• SOURCE DATA
(* ===== verification/Orchestrator.v ===== *)
(** Job placement: internal/orchestrator/orchestrator.go and instrument.go.

    [SubmitJob], the rerouting of declined jobs, the rescheduling of jobs whose
    node went away and the expiry passes of the background loop, each statement
    by statement in the monad of Database.v.  The scheduler is used through the
    interface [Placement], which internal/scheduler implements. *)
From S2P Require Import Prelude Float64 Workload Sounding Registry Scheduler Database Lifecycle.
From S2P Require Import Effects Encoding Sha256 Token Allowlist.
Import Types Agent Mapping Rungs.
Local Open Scope string_scope.
Local Open Scope list_scope.
Local Open Scope Z_scope.

(** ** The scheduler's interface *)

Definition ScheduleFunc : Type :=
  (nat -> Z) -> list NodeEntry -> Z -> PlacementContext -> option (result string (list NodeEntry)).

(** What the orchestrator relies on: as many nodes as the tier asks for, all of
    them candidates; and success whenever there are enough candidates. *)
Class Placement (schedule : ScheduleFunc) : Prop := {
  placement_sound : forall clock cands tier pctx l,
    schedule clock cands tier pctx = Some (Ok l) ->
    Z.of_nat (length l) = tier /\ forall n, n ∈ l -> n ∈ cands;
  placement_total : forall clock cands tier pctx,
    0 <= tier <= Z.of_nat (length cands) ->
    exists l, schedule clock cands tier pctx = Some (Ok l)
}.

#[export] Instance Schedule_placement srt `{!SortSlice srt} : Placement (Schedule srt).
Proof.
  split.
  - intros clock cands tier pctx l Hl. split; [by eapply Schedule_length|].
    intros n Hn. by eapply Schedule_incl.
  - intros clock cands tier pctx Ht. unfold Schedule.
    rewrite (proj2 (Z.ltb_ge _ _)), (proj2 (Z.ltb_ge _ _)) by lia. by eexists.
Qed.

(** ** Requests and configuration *)

Record SubmitJobRequest := mkSubmit {
  sj_ConsumerID : string; sj_WorkloadType : MarketplaceWorkloadType; sj_ContainerImage : string;
  sj_CountryConstraint : string; sj_CPUCores : Z; sj_RAMMB : Z; sj_GPURequired : bool;
  sj_StorageGB : Z }.

Definition Validate (r : SubmitJobRequest) : result string unit :=
  if bool_decide (sj_ConsumerID r = "") then Err "ConsumerID is required"
  else if bool_decide (sj_WorkloadType r = "") then Err "WorkloadType is required"
  else if negb (IsValid (sj_WorkloadType r)) then Err "unknown WorkloadType"
  else Ok tt.

Record SubmitJobResponse := mkSubmitResponse {
  sr_JobID : string; sr_NodeID : string; sr_JobToken : string; sr_StripeAccountID : string }.

(** The seven fields hashed by [canonicalJobSpecHash]. *)
Record JobSpec := mkJobSpec {
  sp_WorkloadType : string; sp_ContainerImage : string; sp_CPUCores : Z; sp_RAMMB : Z;
  sp_StorageGB : Z; sp_GPURequired : bool; sp_CountryConstraint : string }.

(** The allowlist file as [loadAllowlist] parses it, [None] when it cannot. *)
Record Orchestrator := mkOrchestrator {
  o_tokenSecret : string; o_schedule : ScheduleFunc; o_allowlist : option Allowlist;
  o_printConfirmEnabled : bool; o_confirmationWindow : Z; o_ladder : Ladder }.

Section Orchestrator.
Context `{MapOrder}.
(** [json.Marshal] of the spec struct, and the collation of ORDER BY. *)
Context (marshalSpec : JobSpec -> string) (collate : string -> string -> bool).
Context (o : Orchestrator).

Definition canonicalJobSpecHash (req : SubmitJobRequest) : string :=
  Sum256 (marshalSpec (mkJobSpec (sj_WorkloadType req) (sj_ContainerImage req) (sj_CPUCores req)
    (sj_RAMMB req) (sj_StorageGB req) (sj_GPURequired req) (sj_CountryConstraint req))).

Definition lift {A} (r : result string A) : M A :=
  match r with Ok a => mret a | Err e => fail (ErrGo e) end.

Definition requesterPlacementContext (participantID : string) : M PlacementContext :=
  if bool_decide (participantID = "") then mret (mkPlacementContext participantID "" "")
  else
    r ← try (query_row (fun _ d => participants d !! participantID));
    match r with
    | Ok p => mret (mkPlacementContext participantID (default "" (p_region p))
                      (default "" (p_country_code p)))
    | Err _ => mret (mkPlacementContext participantID "" "")
    end.

(** ** Telemetry *)

Definition shapeDims (req : SubmitJobRequest) : float64 * Z * Z :=
  (f64_of_Z (sj_CPUCores req), sj_RAMMB req, to_int64 (sj_StorageGB req * 1024)).

Definition recordPlacement (ctx : option string) (req : SubmitJobRequest) (jobID : string) : M unit :=
  let '(cpu, memMB, diskMB) := shapeDims req in
  record (RecordJobShape (mkJobShape (OperatorIDOrUnknown ctx) jobID (sj_WorkloadType req)
    (Intensity (o_ladder o) cpu) 0 cpu memMB diskMB (Footprint (o_ladder o) cpu memMB diskMB)
    true (default "" (FitRung (o_ladder o) cpu memMB diskMB)))).

Definition recordRejection (ctx : option string) (req : SubmitJobRequest) : M unit :=
  let '(cpu, memMB, diskMB) := shapeDims req in
  attached ← gets (fun w => bool_decide (is_Some (w_sink w)));
  if negb attached then mret tt
  else
    let footprint := Footprint (o_ladder o) cpu memMB diskMB in
    let '(reason, wantedRung) := ClassifyRejection (o_ladder o) cpu memMB diskMB in
    let op := OperatorIDOrUnknown ctx in
    jobID ← fresh_uuid;
    _ ← record (RecordJobShape (mkJobShape op jobID (sj_WorkloadType req)
          (Intensity (o_ladder o) cpu) 0 cpu memMB diskMB footprint false ""));
    record (RecordRejection (mkRejection op jobID (sj_WorkloadType req) reason footprint wantedRung)).

(** ** Statements *)

Definition sql_insert_job (id : string) (nj : NewJob) : M unit := stmt (fun now d =>
  if negb (job_fits nj) then Err ErrConn
  else if bool_decide (is_Some (jobs d !! id)) then Err ErrUnique
  else if negb (bool_decide (is_Some (participants d !! nj_consumer nj)))
       || negb (bool_decide (is_Some (nodes d !! nj_node nj))) then Err ErrForeignKey
  else Ok (tt, d <| jobs := <[id := insert_job_row now nj]> (jobs d) |>)).

(** The enabled printers of a node, in the order of the query. *)
Definition enabled_printers (d : DB) (node : string) : list string :=
  isort _ collate ((fun '((_, p), _) => p) <$>
    filter (fun '((n, _), r) => n = node /\ pr_enabled r = true) (map_to_list (node_printers d))).

Definition sql_first_printer (node : string) : M string :=
  query_row (fun _ d => head (enabled_printers d node)).

Definition sql_stripe_account (node : string) : M string := query_row (fun _ d =>
  n ← nodes d !! node;
  p ← participants d !! n_participant_id n;
  Some (default "" (p_stripe_account_id p))).

Definition sql_declines (jobID : string) : M (list string) := query (fun _ d =>
  snd <$> filter (fun '(j, _) => j = jobID) (elements (job_node_declines d))).

(** ** Submission *)

Definition is_print_job (w : MarketplaceWorkloadType) : bool := is_print w.

(** The arguments of the INSERT; an empty country is stored as NULL. *)
Definition new_job (req : SubmitJobRequest) (nodeID : string) : NewJob :=
  mkNewJob (sj_ConsumerID req) nodeID (sj_WorkloadType req)
    (if bool_decide (sj_CountryConstraint req = "") then None else Some (sj_CountryConstraint req))
    (sj_CPUCores req) (sj_RAMMB req) (sj_StorageGB req) (sj_GPURequired req)
    (sj_ContainerImage req).

Definition submit_tx (req : SubmitJobRequest) (jobID : string) (node : NodeEntry) :
    M (string * string) :=
  _ ← sql_insert_job jobID (new_job req (NodeID node));
  now ← time_Now;
  token ← lift (GenerateJobToken HMAC now jobID (NodeID node) jobTokenTTL (o_tokenSecret o));
  _ ← (if is_print_job (sj_WorkloadType req) && o_printConfirmEnabled o then
         printerID ← sql_first_printer (NodeID node);
         let specHash := canonicalJobSpecHash req in
         now ← time_Now;
         let deadline := timestamptz (now + o_confirmationWindow o) in
         exec (fun now d => update_job jobID (fun _ => true)
                 (set_submit_awaiting now token printerID specHash deadline) d)
       else exec (fun now d => update_job jobID (fun _ => true) (set_submit_scheduled token) d));
  stripeAccountID ← sql_stripe_account (NodeID node);
  mret (token, stripeAccountID).

Definition match_request (req : SubmitJobRequest) : MatchRequest :=
  mkMatchRequest (sj_WorkloadType req) (sj_CountryConstraint req) (sj_CPUCores req) (sj_RAMMB req)
    (sj_GPURequired req) (sj_StorageGB req) [] (sj_ConsumerID req).

(** [o.schedule(...)] followed by [scheduled[0]]. *)
Definition pick_node (candidates : list NodeEntry) (pctx : PlacementContext) : M NodeEntry :=
  now ← time_Now;
  match o_schedule o (fun _ => now) candidates SLAStandard pctx with
  | Some (Ok (node :: _)) => mret node
  | Some (Ok []) => fail (ErrGo "index out of range")
  | Some (Err e) => fail (ErrGo e)
  | None => fail (ErrGo "panic")
  end.

(** The Defense-3 checks: the image is on the allowlist under the agent
    category the marketplace type maps to. *)
Definition check_allowlist (req : SubmitJobRequest) : result string unit :=
  match o_allowlist o with
  | None => Err "submit job: load allowlist"
  | Some al =>
      match Lookup al (sj_ContainerImage req) with
      | Err _ => Err "submit job: image not in allowlist"
      | Ok entry =>
          match marketplaceToAgent !! sj_WorkloadType req with
          | None => Err "submit job: no mapping for workload type"
          | Some expected =>
              if bool_decide (ae_Type entry = expected) then Ok tt
              else Err "submit job: workload type mismatch"
          end
      end
  end.

Definition SubmitJob (ctx : option string) (req : SubmitJobRequest) : M SubmitJobResponse :=
  _ ← lift (Validate req);
  _ ← lift (check_allowlist req);
  found ← reg_read (FindMatch (match_request req));
  match found with
  | Err e => _ ← recordRejection ctx req; fail (ErrGo e)
  | Ok candidates =>
      pctx ← requesterPlacementContext (sj_ConsumerID req);
      node ← pick_node candidates pctx;
      jobID ← fresh_uuid;
      '(token, stripe) ← transaction (submit_tx req jobID node);
      _ ← reg_write (AddInFlight (NodeID node) 1);
      _ ← recordPlacement ctx req jobID;
      mret (mkSubmitResponse jobID (NodeID node) token stripe)
  end.

(** ** Rerouting and rescheduling *)

Definition job_match_request (j : JobRow) (excluded : list string) : MatchRequest :=
  mkMatchRequest (j_workload_type j) (default "" (j_country_constraint j))
    (default 0 (j_cpu_cores j)) (default 0 (j_ram_mb j)) (j_gpu_required j)
    (default 0 (j_storage_gb j)) excluded (default "" (j_participant_id j)).

Definition RerouteDeclinedJob (jobID : string) : M unit :=
  j ← query_row (fun _ d => jobs d !! jobID);
  excludedIDs ← sql_declines jobID;
  let previousNodeID := default "" (j_node_id j) in
  found ← reg_read (FindMatch (job_match_request j excludedIDs));
  match found with
  | Err _ =>
      n ← exec (fun now d => update_job jobID (has_status declined) (set_reroute_failed now) d);
      if (n =? 1) && negb (bool_decide (previousNodeID = ""))
      then reg_write (AddInFlight previousNodeID (-1)) else mret tt
  | Ok candidates =>
      pctx ← requesterPlacementContext (default "" (j_participant_id j));
      node ← pick_node candidates pctx;
      now ← time_Now;
      token ← lift (GenerateJobToken HMAC now jobID (NodeID node) jobTokenTTL (o_tokenSecret o));
      n ← (if is_print (j_workload_type j) then
             printerID ← sql_first_printer (NodeID node);
             now ← time_Now;
             let deadline := timestamptz (now + o_confirmationWindow o) in
             stmt (fun now d => rebind_job jobID (NodeID node) (has_status declined)
               (set_reroute_print now (NodeID node) token printerID deadline) d)
           else
             stmt (fun now d => rebind_job jobID (NodeID node) (has_status declined)
               (set_reroute_compute now (NodeID node) token) d));
      if n =? 1 then
        _ ← reg_write (AddInFlight (NodeID node) 1);
        if negb (bool_decide (previousNodeID = ""))
        then reg_write (AddInFlight previousNodeID (-1)) else mret tt
      else mret tt
  end.

Definition RescheduleStaleJob (jobID oldNodeID : string) : M unit :=
  j ← query_row (fun _ d => jobs d !! jobID);
  if is_print (j_workload_type j) then mret tt
  else
    declines ← sql_declines jobID;
    found ← reg_read (FindMatch (job_match_request j (oldNodeID :: declines)));
    match found with
    | Err _ => mret tt
    | Ok candidates =>
        pctx ← requesterPlacementContext (default "" (j_participant_id j));
        node ← pick_node candidates pctx;
        now ← time_Now;
        token ← lift (GenerateJobToken HMAC now jobID (NodeID node) jobTokenTTL (o_tokenSecret o));
        n ← stmt (fun now d => rebind_job jobID (NodeID node)
              (fun j => has_status scheduled j && bound_to oldNodeID j)
              (set_reschedule now (NodeID node) token) d);
        if n =? 1 then
          _ ← reg_write (AddInFlight (NodeID node) 1);
          reg_write (AddInFlight oldNodeID (-1))
        else mret tt
    end.

(** ** Expiry *)

Definition ExpireConfirmation (jobID : string) : M bool :=
  n ← exec (fun now d => update_job jobID
        (fun j => has_status awaiting_confirmation j && before (j_confirmation_deadline j) now)
        (set_expire_confirmation now) d);
  mret (n =? 1).

Definition ExpireDispatched (jobID : string) : M bool :=
  n ← exec (fun now d => update_job jobID
        (fun j => has_status dispatched j && (j_updated_at j <? now - 2 * Minute))
        (set_expire_dispatched now) d);
  mret (n =? 1).

Definition ExpirePickedUp (jobID : string) : M bool :=
  n ← exec (fun now d => update_job jobID
        (fun j => has_status picked_up j && before (j_picked_up_at j) (now - 7 * Day))
        (set_delivered now) d);
  mret (n =? 1).

(** ** The background pass *)

(** [SELECT id FROM jobs WHERE ... LIMIT 100], in no particular order. *)
Definition select_jobs (p : Z -> JobRow -> bool) : M (list (string * JobRow)) :=
  query (fun now d => take 100 (filter (fun '(_, j) => p now j = true) (map_range (jobs d)))).

(** Each row's error is logged and the loop goes on. *)
Definition for_each (l : list (string * JobRow)) (f : string -> M unit) : M unit :=
  forM l (fun '(id, _) => _ ← try (f id); mret tt).

(** A pass whose SELECT fails is skipped. *)
Definition pass (p : Z -> JobRow -> bool) (f : list (string * JobRow) -> M unit) : M unit :=
  r ← try (select_jobs p);
  match r with Ok l => f l | Err _ => mret tt end.

Definition expireConfirmations : M unit :=
  pass (fun now j => has_status awaiting_confirmation j && before (j_confirmation_deadline j) now)
    (fun l => for_each l (fun id => _ ← ExpireConfirmation id; mret tt)).

Definition expireDispatched : M unit :=
  pass (fun now j => has_status dispatched j && (j_updated_at j <? now - 2 * Minute))
    (fun l => for_each l (fun id => _ ← ExpireDispatched id; mret tt)).

Definition rescheduleStale : M unit :=
  pass (fun _ j => has_status scheduled j && negb (is_print (j_workload_type j)))
    (fun l => forM l (fun '(id, j) =>
       match j_node_id j with
       | None => mret tt
       | Some node =>
           if bool_decide (node = "") then mret tt
           else
             up ← reg_read (IsOnline node);
             if up : bool then mret tt else (_ ← try (RescheduleStaleJob id node); mret tt)
       end)).

Definition expirePickedUp : M unit :=
  pass (fun now j => has_status picked_up j && before (j_picked_up_at j) (now - 7 * Day))
    (fun l => for_each l (fun id => _ ← ExpirePickedUp id; mret tt)).

Definition rerouteDeclined : M unit :=
  pass (fun _ j => has_status declined j)
    (fun l => for_each l RerouteDeclinedJob).

(** One tick of [StartDeclineRerouteLoop]. *)
Definition reroute_tick : M unit :=
  _ ← expireConfirmations; _ ← expireDispatched; _ ← rescheduleStale; _ ← expirePickedUp;
  rerouteDeclined.

End Orchestrator.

• AIM OF THE EXERCISE
What this exercise asks for is every line of the data above with the word "AddInFlight".

• ANSWER SECTION
      _ ← reg_write (AddInFlight (NodeID node) 1);
      then reg_write (AddInFlight previousNodeID (-1)) else mret tt
        _ ← reg_write (AddInFlight (NodeID node) 1);
        then reg_write (AddInFlight previousNodeID (-1)) else mret tt
          _ ← reg_write (AddInFlight (NodeID node) 1);
          reg_write (AddInFlight oldNodeID (-1))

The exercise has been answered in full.